Todavía joven, con 31 años, llegó Ruppin al puerto de de Jafa, en el verano de 1907, y durante seis meses se dedicó a recorrer Palestina, entonces parte del imperio otomano y que se extendía hasta Persia (1).

Aquél se dio inmediatamente cuenta de que esa parte del imperio, por aquella época un pozo de miseria, no le importaba demasiado al sultán, lo que facilitó enormemente su tarea colonizadora.

Al año siguiente de su matrimonio, Ruppin se estableció con su mujer en Jaffa, donde levantaron una casa y donde abriría la primera sucursal en esa parte del mundo de la Organización sionista.
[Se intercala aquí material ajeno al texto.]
(** X29. The body of the digest is never blank: it is the header
    followed by a non-empty text.  That text is the sentence that no
    significant events occurred exactly when all five buckets are empty;
    otherwise it begins with the title of the first non-empty bucket. *)
Theorem digest_body_states_no_events
    (show_price show_time : Qc -> string) (a : AlertManager) :
  let body := _compile_digest_body show_price show_time a in
  (exists text, body = digest_header +:+ text /\ text <> "")
  /\ (body = digest_header +:+ no_events_line <-> a = new_alerts).
Proof.
  destruct a as [l1 l2 l3 l4 l5]. unfold _compile_digest_body.
  cbn [fold_left ath_events atl_events ninety_day_ath_events
       ninety_day_atl_events price_movement_events].
  rewrite !digest_section_text, !string_app_assoc.
  destruct (sections_first_char show_price show_time l1 l2 l3 l4 l5)
    as [(Ht & -> & -> & -> & -> & ->)|[Hne Hc]].
  - cbv zeta in Ht. rewrite Ht, string_app_nil_r, String.eqb_refl.
    split; [|done]. exists no_events_line. split; [done | discriminate].
  - cbv zeta in Hne, Hc.
    match type of Hne with ?t <> "" => set (text := t) in * end.
    destruct (String.eqb_spec (digest_header +:+ text) digest_header) as [He|_].
    { exfalso. apply Hne.
      rewrite <- (string_app_nil_r digest_header) in He at 2.
      by apply (inj (String.app digest_header)) in He. }
    split; [by exists text|]. split.
    + intros He. apply (inj (String.app digest_header)) in He.
      rewrite He in Hc. destruct Hc as [Hc|[Hc|Hc]]; discriminate Hc.
    + intros [= -> -> -> -> ->]. exfalso. by apply Hne.
Qed.
(* ===== verification/Prelude.v ===== *)
(** * Lyos: a verification development of the Lyos microkernel

    Lyos is an operating system of a small kernel and servers that talk to each
    other by messages. The kernel (kernel/) schedules processes, passes messages
    between them, checks memory grants, keeps time and carries out kernel calls
    for privileged processes; servers (servers/) manage memory, processes and
    files, and run their work on coroutines (lib/libcoro). The development
    models the kernel's core, the libraries it shares with the servers
    (lib/liblyos bitmaps, timers, grants, identifiers), the page allocators, the
    page cache and the address spaces of the memory manager, the process manager,
    the locks of the coroutine library, the block cache of the file systems
    (lib/libfsdriver), and of the file server the record locks, wait queues, pipes,
    event counters and descriptor tables; it proves what makes each of them
    correct.

    ** Files and what they model

    - [Prelude]: record update for assignments to members of structs, the
      outcome monad [res], machine integers and flags, shared lemmas, tactics.
    - [Stm]: programs with state that may fail, for the servers: weakest
      preconditions, invariants kept by a program, loops.
    - [SigSet]: signal numbers and sets of signals (the C library's signal.h).
    - [Bitmap]: include/lyos/bitmap.h and lib/liblyos/bitmap.c, words of 64 bits.
    - [ListHead]: include/lyos/list.h on a heap of [next] and [prev] pointers.
    - [Kernel]: the state of the kernel: process and privilege tables, run
      queues, messages (include/kernel/proc.h, include/uapi/lyos/ipc.h), and
      endpoints (include/lyos/endpoint.h). The memory of the processes is an
      abstract type with reads and writes that may fail (class [UserMemory]).
    - [Sched]: kernel/sched.c, the macros that block and unblock a process, and
      the process table at boot ([init_proc] of kernel/proc.c).
    - [Ipc]: kernel/proc.c: [msg_send], [msg_receive], [msg_notify],
      asynchronous messages, deadlock detection, [sys_sendrec].
    - [IpcInv], [Rendezvous], [Receive], [IpcProps]: the invariant of the
      sending queues and of the wait-for relation, its preservation by each
      operation, the refinement to mailboxes, and the claims.
    - [System], [SystemProps]: kernel/system.c and kernel/system/: dispatch,
      signals, fork and clear, privileges, tracing, requests to the memory
      manager, information; and the claims about them.
    - [Grant], [GrantProps]: [verify_grant] and the safe copies
      (kernel/system/sys_safecopy.c, sys_umap.c) and the library that makes
      grants (lib/liblyos/mgrant.c).
    - [Timer]: lib/liblyos/timer.c, with callbacks as arguments.
    - [Clock]: the clock interrupt and the kernel timers of kernel/clock.c, and
      sys_alarm, sys_times, sys_stime.
    - [ClockEvent]: conversion factors, clock sources and clock event devices
      (kernel/clocksource.c, kernel/clockevent.c).
    - [Irq], [IrqProps]: interrupt lines, their handlers and masks, interrupt
      numbers and domains (kernel/interrupt.c) and the call on interrupts
      (kernel/system/sys_irqctl.c).
    - [KernelErrors]: runs of kernel calls and interrupts that go wrong.
    - [HoleAlloc]: physical and virtual memory of the memory manager
      (servers/mm/alloc.c, servers/mm/vmalloc.c).
    - [Coro], [CoroProps]: queues, scheduler, mutexes, condition variables and
      read-write locks of lib/libcoro.
    - [FileLock]: record locks (servers/vfs/lock.c).
    - [PmProc]: the process table of the process manager and its lookups
      (servers/pm/pmproc.h, utils.c), and what leaves the server: a log of the
      calls it makes, answered by the rest of the system (class [World]).
    - [Futex]: servers/pm/futex.c, on the lists of [ListHead].
    - [Pm], [PmCalls]: processes and signals (servers/pm/forkexit.c, signal.c),
      tracing, exec, identities, profiling, and the dispatch and start of
      servers/pm/main.c.
    - [PmInv], [PmProps], [PmSignals], [PmLife], [FutexProps], [PmErrors]: the
      invariant of the table and its preservation by the end of a process; fork
      and the other requests; signals; the reachable states, exit and wait;
      futexes; and runs that go wrong.
    - [WaitQueue]: servers/vfs/wait_queue.c and wait_queue.h, and the flags of
      open and poll.
    - [Pipe], [PipeProps]: servers/vfs/pipe.c, with any number of workers that
      read, write and wait.
    - [EventFd]: servers/vfs/eventfd.c, in the same way.
    - [PageCache]: servers/mm/cache.c, pages by device and by inode, and the order
      in which they are given back.
    - [FsCache], [FsCacheProps]: lib/libfsdriver/cache.c, buffers over block
      devices, with the page cache behind them.
    - [Avl]: include/lyos/avl.h on a heap of nodes; [AvlTree], [AvlProps],
      [AvlIter], [AvlRefine]: trees without pointers, insertion and removal,
      iterators, and the claim about them.
    - [Idr]: lib/liblyos/idr.c.
    - [Region]: servers/mm/region.c, region_avl.c, and the mapping calls of mmap.c;
      [RegionProps], [RegionPages], [RegionUnmap], [RegionRange], [RegionSpace]:
      free ranges, the pages of a region, cutting and splitting, ranges of
      addresses, and the claims about address spaces.
    - [TreeErrors]: runs of trees, identifiers and address spaces that go wrong.
    - [FdTable], [FdProps]: servers/vfs/file.c and the calls on descriptors of
      misc.c, open.c, anon_inodes.c and exec.c.
    - [FileErrors]: paths on which the calls on files go wrong.

    A C function is a Rocq function of the same name; its state is passed
    explicitly, and a loop or a piece of a function that is a definition of its
    own is named after what it does. Tables indexed by process number are
    functions on integers. Integers are [Z], with the conversions to 32 and 64
    bits written out ([wrapu], [wraps]) where the code relies on them. A call of
    [panic], a failed assertion, a dereference of NULL and a use of a pointer
    to nothing are values of [res], so that theorems say that they do not
    happen. The architecture is 64-bit x86 where it matters.

    ** What the theorems show

    - Message passing: every sequence of calls keeps the queues, the wait-for
      relation and the scheduler consistent, from the state at boot on; send
      and receive implement first-in first-out mailboxes with every error case;
      deadlock detection is exact; what is sent is received; notifications are
      not lost.
    - Scheduling: changes of process states keep run queues and their bitmap
      consistent; [pick_proc] chooses what it promises.
    - Kernel calls: signals reach their manager and are collected once; the
      mask of kernel calls is enforced; suspended calls reach the memory
      manager in order.
    - Grants: an access is accepted exactly when a bounded chain of grants
      justifies it, stays in the region offered, and a grant is never accepted
      again once revoked.
    - Time: alarms are delivered when due, a clock interrupt fires exactly the
      timers that are due, timer expiry ends; conversions do not overflow and
      devices are programmed within their limits.
    - Interrupts: a line is masked exactly while one of its handlers has work
      to do, whatever is installed, removed, enabled or disabled; an interrupt
      runs each handler once.
    - Memory: every address is free or in exactly one block after any sequence
      of allocations and frees; freeing undoes allocating.
    - Address spaces: in every state that mapping and unmapping reach, whatever
      the allocators answer, regions are apart and aligned, and the region of an
      address is found; unmapping takes away exactly the pages of its range and
      mapping adds exactly a free one, as seen from what each address shows.
    - Locks: a writer of a read-write lock excludes everybody and no waiting
      thread is forgotten; a record lock is refused exactly for a conflict.
    - Processes: in every state the process manager reaches the process table
      is well formed, and SIGKILL can be neither blocked nor caught; fork, kill
      and the delivery of blocked signals do what they promise on every branch;
      exit and wait commute; futexes refine queues of waiting processes.
    - Pipes and event counters: for any interleaving of workers a pipe is a
      first-in first-out queue of bytes, and a write of at most PIPE_BUF bytes is
      atomic; an event counter stays in range and loses no count.
    - Caches: without the page cache the buffers and the devices together
      implement a store of blocks, whatever is evicted in between, and a flush
      brings every block that is not held to its device.
    - Descriptors: for any sequence of calls no assertion fails and the counts of
      files and of tables are exact; dup2 and close do what they promise.
    - Data structures: bit searches; list operations on pointers refine sequences,
      balanced trees refine sorted sequences, and identifiers refine finite maps;
      endpoints pack and unpack.
    - The claims at the end of the list are about paths on which the code does
      not do what it means to; each has a concrete run or a family of runs.

    ** Fuel and bounds

    Loops that follow pointers or search tables take fuel. [CHAIN_FUEL] (the
    sending queues and the chains of deadlock detection) is the number of
    processes, and the invariants say that a queue has no repetitions, so the
    loops end; [OutOfFuel] is excluded by the theorems, except where a claim is
    that a loop does not end. Loops over tables recurse on the number of
    entries. [verify_grant] follows at most [MAX_INDIRECT_DEPTH] links as the
    code does; the chains of hooks ([HOOK_FUEL]) and [broadcast_loop] of the
    coroutines have one step more than there are hooks or threads. In the process
    manager, [FORK_FUEL] and [PID_FUEL] bound the searches of [do_fork], which
    the theorem on fork shows to end; [QUEUE_FUEL] is one more than the length a
    futex queue can have; [SIG_FUEL] bounds the recursion of [sig_proc] through
    the end of a process and the signal to its parent, and the theorems on the
    end of a process show that it does not run out when the kernel delivers
    SIGCHLD. In the block cache [scatter_loop] has as many steps as there are
    buffers. Tables of descriptors grow up to 2^30 entries: the theorem on
    descriptors takes as legal the calls that do not go beyond. The recursions on
    trees take a fuel above the number of nodes, which bounds their depth. The
    iterators have [ITER_FUEL], 34 steps, for the 32 levels their path has room
    for; the theorems that use them ask for trees of at most 32 levels, those on
    mapping and unmapping for at most 29 before the call, since a call adds three
    at most. They take as legal the calls whose ranges do not wrap around, at
    addresses that are multiples of the page size and, with MAP_FIXED, not 0.

    ** Not modelled

    Processor state, traps, page table formats and everything under kernel/arch
    are below the model: memory is a parameter, and the copy between processes
    is one operation that may fail. Locks between processors are left out: an
    operation of the kernel is atomic, and its processor is an argument.
    Interrupt controllers, the hypervisor, profiling and SMP start-up work on
    devices; a controller is the list of operations it has and a log of calls.
    In the memory manager the page tables, the contents and the counts of pages,
    page faults and the types of regions are left out: what the operations of a
    region type answer and the pages a region is filled with are parameters, and a
    range that leaves the page tables is recorded. Of the servers, the rest of the
    file server (paths, mounts, sockets, polling, reading and writing through file
    systems) is not modelled: most of its operations are exchanges of messages
    with programs outside the model. In what is modelled of the file server, the
    locks of files and inodes, what releasing an inode does, the mount of the
    pipes and the queue entries of polls are left out; calls on descriptors run
    one after the other. That the block cache implements a store of blocks is
    shown for a cache without the page cache: with it a stale block can be
    served, as one of the last claims shows. What other programs answer, what
    devices answer, whether allocations succeed and the value of PIPE_BUF are
    parameters.
    Drivers, file systems, the network, libraries of drivers and the tool chain
    are input and output or third-party code. In the coroutine library, creating
    and joining threads and their stacks are left out. *)

From Stdlib Require Export ZArith Lia.
From stdpp Require Export base tactics numbers list functions option sets gmap relations.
Jurista de profesión, Ruppin comprendió que para que un Estado pudiera existir, eran necesarias tres cosas: un pueblo, una tierra y el monopolio de la violencia.

Y se puso manos a la obra, pensando en los entonces once millones de judíos dispersos por el mundo, de los que siete millones vivían en Europa oriental y otros dos millones, en la occidental.

Ocurría, sin embargo, que Palestina no era una tierra sin gente, sino que allí vivían desde siglos antes familias palestinas, que en muchos casos tenían derecho de propiedad sobre sus tierras, pero ello no disuadió a Ruppin.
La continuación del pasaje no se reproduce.